## Exercise objective
Where does the string "Theorem" appear in the records? Copy every line that contains it.

## Recorded data
(** The labels of records that all have the same distinct keys are these
    keys. *)
Lemma labels_derived_records (cols : list string) (records : list dict) :
  records <> [] -> NoDup cols ->
  labels (map (derived_record cols) records) = cols.
Proof.
  intros Hne Hnd. destruct records as [|r records]; [contradiction|].
  unfold labels. cbn [map concat]. rewrite keys_derived_record, fold_left_app.
  rewrite (fold_add_label_fresh cols []) by exact Hnd. cbn [app].
  apply fold_add_label_absorb. intros k Hk.
  apply in_concat in Hk. destruct Hk as [ks [Hks Hk]].
  apply in_map_iff in Hks. destruct Hks as [x [<- Hx]].
  apply in_map_iff in Hx. destruct Hx as [r' [<- _]].
  rewrite keys_derived_record in Hk. exact Hk.
Qed.

Lemma cell_derived_record (records : list dict) (r : dict) (c : string) :
  In r records -> c <> "net" ->
  cell (derived_record (add_label (labels records) "net") r) c = cell r c.
Proof.
  intros Hr Hc. unfold cell at 1.
  rewrite dict_get_derived_record, contains_add_label, contains_labels.
  apply String.eqb_neq in Hc. rewrite Hc, orb_false_r.
  unfold derived_cell. rewrite Hc.
  destruct (has_column c records) eqn:Hcol; [reflexivity|].
  unfold cell. destruct (dict_get c r) as [v|] eqn:Hv; [|reflexivity].
  assert (Hcol' : has_column c records = true).
  { apply existsb_In with (a := r); [exact Hr|].
    rewrite contains_keys, Hv. reflexivity. }
  congruence.
Qed.

Lemma derived_record_idempotent (records : list dict) (r : dict) :
  In r records ->
  derived_record (add_label (labels records) "net")
    (derived_record (add_label (labels records) "net") r)
  = derived_record (add_label (labels records) "net") r.
Proof.
  intros Hr. unfold derived_record at 1 3. apply map_ext. intros c.
  f_equal. unfold derived_cell.
  destruct (String.eqb_spec c "net") as [->|Hc].
  - unfold derived_net.
    rewrite !(cell_derived_record records r) by (exact Hr || discriminate).
    reflexivity.
  - apply cell_derived_record; assumption.
Qed.

(** X11.  Assigning [net] is idempotent: the records of the frame
    [get_sales] serializes, as [to_dict("records")] gives them, go
    through the assignment again and come out as the same frame. *)
Theorem net_frame_idempotent (records : list dict) (df : DataFrame) :
  net_frame records = Ok df -> net_frame (to_dict_records df) = Ok df.
Proof.
  intros Hdf.
  destruct (net_defined records) eqn:Hdef;
    [|destruct (net_frame_raise _ Hdef) as [e He]; congruence].
  rewrite (net_frame_ok _ Hdef) in Hdf. injection Hdf as <-.
  unfold to_dict_records. rewrite rows_net_frame_value.
  set (cols := add_label (labels records) "net").
  assert (Hnd : NoDup cols) by apply NoDup_add_label, NoDup_labels.
  assert (Hne : records <> []).
  { intros ->. discriminate Hdef. }
  assert (Hlab : labels (map (derived_record cols) records) = cols)
    by (apply labels_derived_records; assumption).
  assert (Hin : forall k, contains cols k
                          = has_column k records || String.eqb k "net").
  { intros k. unfold cols. rewrite contains_add_label, contains_labels.
    reflexivity. }
  unfold net_defined in Hdef. apply andb_prop in Hdef.
  destruct Hdef as [Hreb Hsale].
  assert (Hdef' : net_defined (map (derived_record cols) records) = true).
  { unfold net_defined. rewrite <- !contains_labels, Hlab, !Hin, Hreb.
    cbn [orb andb].
    destruct (existsb (fun r => eq_zero (cell r "rebate"))
                (map (derived_record cols) records)) eqn:Hz; [|reflexivity].
    cbn [negb orb]. apply existsb_exists in Hz. destruct Hz as [x [Hx Hzx]].
    apply in_map_iff in Hx. destruct Hx as [r [<- Hr]].
    unfold cols in Hzx.
    rewrite (cell_derived_record records r) in Hzx
      by (exact Hr || discriminate).
    rewrite (existsb_In _ records r Hr Hzx) in Hsale. cbn [negb orb] in Hsale.
    rewrite Hsale. reflexivity. }
  rewrite (net_frame_ok _ Hdef'). f_equal.
  assert (Hcols : columns (net_frame_value (map (derived_record cols) records))
                  = columns (net_frame_value records)).
  { unfold net_frame_value. cbn [columns]. rewrite Hlab. fold cols.
    unfold add_label. rewrite Hin, String.eqb_refl, orb_true_r. reflexivity. }
  assert (Hrows : rows (net_frame_value (map (derived_record cols) records))
                  = rows (net_frame_value records)).
  { rewrite !rows_net_frame_value, Hlab. fold cols.
    assert (Hadd : add_label cols "net" = cols).
    { unfold add_label. rewrite Hin, String.eqb_refl, orb_true_r. reflexivity. }
    rewrite Hadd, map_map. apply map_ext_in. intros r Hr.
    apply derived_record_idempotent. exact Hr. }
  destruct (net_frame_value (map (derived_record cols) records)) as [c1 r1].
  destruct (net_frame_value records) as [c2 r2].
  cbn [columns rows] in Hcols, Hrows. subst. reflexivity.
Qed.

Lemma net_frame_idempotent_witness :
  exists df,
    net_frame (map items [stale; without_rebate]) = Ok df
    /\ net_frame (to_dict_records df) = Ok df
    /\ map (fun x => dict_get "net" x) (rows df) = [Some (VInt 68); Some NaN].
Proof.
  eexists. split; [vm_compute; reflexivity|]. split.
  - apply (net_frame_idempotent (map items [stale; without_rebate])).
    vm_compute. reflexivity.
  - reflexivity.
Defined.

(** ** Sales for a period, again *)

Lemma append_comparable (p q a b : string) :
  (p ++ a)%string = (q ++ b)%string ->
  endswith a b = true \/ endswith b a = true.
Proof.
  revert q. induction p as [|c p IH]; intros q Heq; simpl in Heq.
  - left. apply endswith_true. exists q. exact Heq.
  - destruct q as [|c' q]; simpl in Heq.
    + right. apply endswith_true. exists (String c p). symmetry. exact Heq.
    + injection Heq as _ Heq. apply (IH q). exact Heq.
Qed.

(** Texts a key can end with for two periods: none ends with another,
    with or without a line feed, unless the periods are the same. *)
Lemma period_suffixes_apart :
  forallb (fun p : string * string =>
    forallb (fun q : string * string =>
      implb
        (existsb (fun xy : string * string =>
                    endswith (fst xy) (snd xy) || endswith (snd xy) (fst xy))
           (list_prod
              [ (fst p ++ "-" ++ snd p)%string;
                (fst p ++ "-" ++ snd p ++ str LF)%string ]
              [ (fst q ++ "-" ++ snd q)%string;
                (fst q ++ "-" ++ snd q ++ str LF)%string ]))
        (String.eqb (fst p) (fst q) && String.eqb (snd p) (snd q)))
      (list_prod months years))
    (list_prod months years) = true.
Proof. vm_compute. reflexivity. Qed.

(** X12.  A document is found for one period at most: if it matches the
    query of two valid requests, these name the same month, whatever the
    case, and the same year. *)
Theorem period_unique (m1 y1 m2 y2 : string) (d : document) :
  valid_period m1 y1 = true ->
  valid_period m2 y2 = true ->
  matches (period_query m1 y1) d = true ->
  matches (period_query m2 y2) d = true ->
  lower m1 = lower m2 /\ y1 = y2.
Proof.
  unfold valid_period. intros Hv1 Hv2 H1 H2.
  apply andb_prop in Hv1. destruct Hv1 as [Hm1 Hy1].
  apply andb_prop in Hv2. destruct Hv2 as [Hm2 Hy2].
  rewrite matches_period, (lower_year _ Hy1) in H1.
  rewrite matches_period, (lower_year _ Hy2) in H2.
  unfold key_ends_with in H1, H2.
  destruct (dict_get "key" (items d)) as [[| | | |s| | |]|]; try discriminate.
  apply contains_In in Hm1, Hy1, Hm2, Hy2.
  pose proof period_suffixes_apart as Hall.
  rewrite forallb_forall in Hall.
  specialize (Hall (lower m1, y1) (in_prod _ _ _ _ Hm1 Hy1)).
  rewrite forallb_forall in Hall.
  specialize (Hall (lower m2, y2) (in_prod _ _ _ _ Hm2 Hy2)).
  cbn [fst snd] in Hall.
  assert (Hsome :
    existsb (fun xy : string * string =>
               endswith (fst xy) (snd xy) || endswith (snd xy) (fst xy))
      (list_prod
         [ (lower m1 ++ "-" ++ y1)%string;
           (lower m1 ++ "-" ++ y1 ++ str LF)%string ]
         [ (lower m2 ++ "-" ++ y2)%string;
           (lower m2 ++ "-" ++ y2 ++ str LF)%string ]) = true).
  { apply orb_prop in H1. apply orb_prop in H2.
    assert (Hcmp : forall a b,
              endswith (lower s) a = true -> endswith (lower s) b = true ->
              endswith a b || endswith b a = true).
    { intros a b Ha Hb. apply endswith_true in Ha, Hb.
      destruct Ha as [p Hp]. destruct Hb as [q Hq].
      apply orb_true_iff. apply (append_comparable p q). congruence. }
    rewrite !app_assoc_string in H1, H2.
    apply existsb_exists.
    destruct H1 as [H1|H1], H2 as [H2|H2];
      eexists (_, _); (split; [|cbn [fst snd]; apply (Hcmp _ _ H1 H2)]);
      cbn [list_prod map app In]; auto 6. }
  rewrite Hsome in Hall. cbn [implb] in Hall.
  apply andb_prop in Hall. destruct Hall as [Hm Hy].
  apply String.eqb_eq in Hm, Hy. split; assumption.
Qed.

## Answer space
Theorem net_frame_idempotent (records : list dict) (df : DataFrame) :
Theorem period_unique (m1 y1 m2 y2 : string) (d : document) :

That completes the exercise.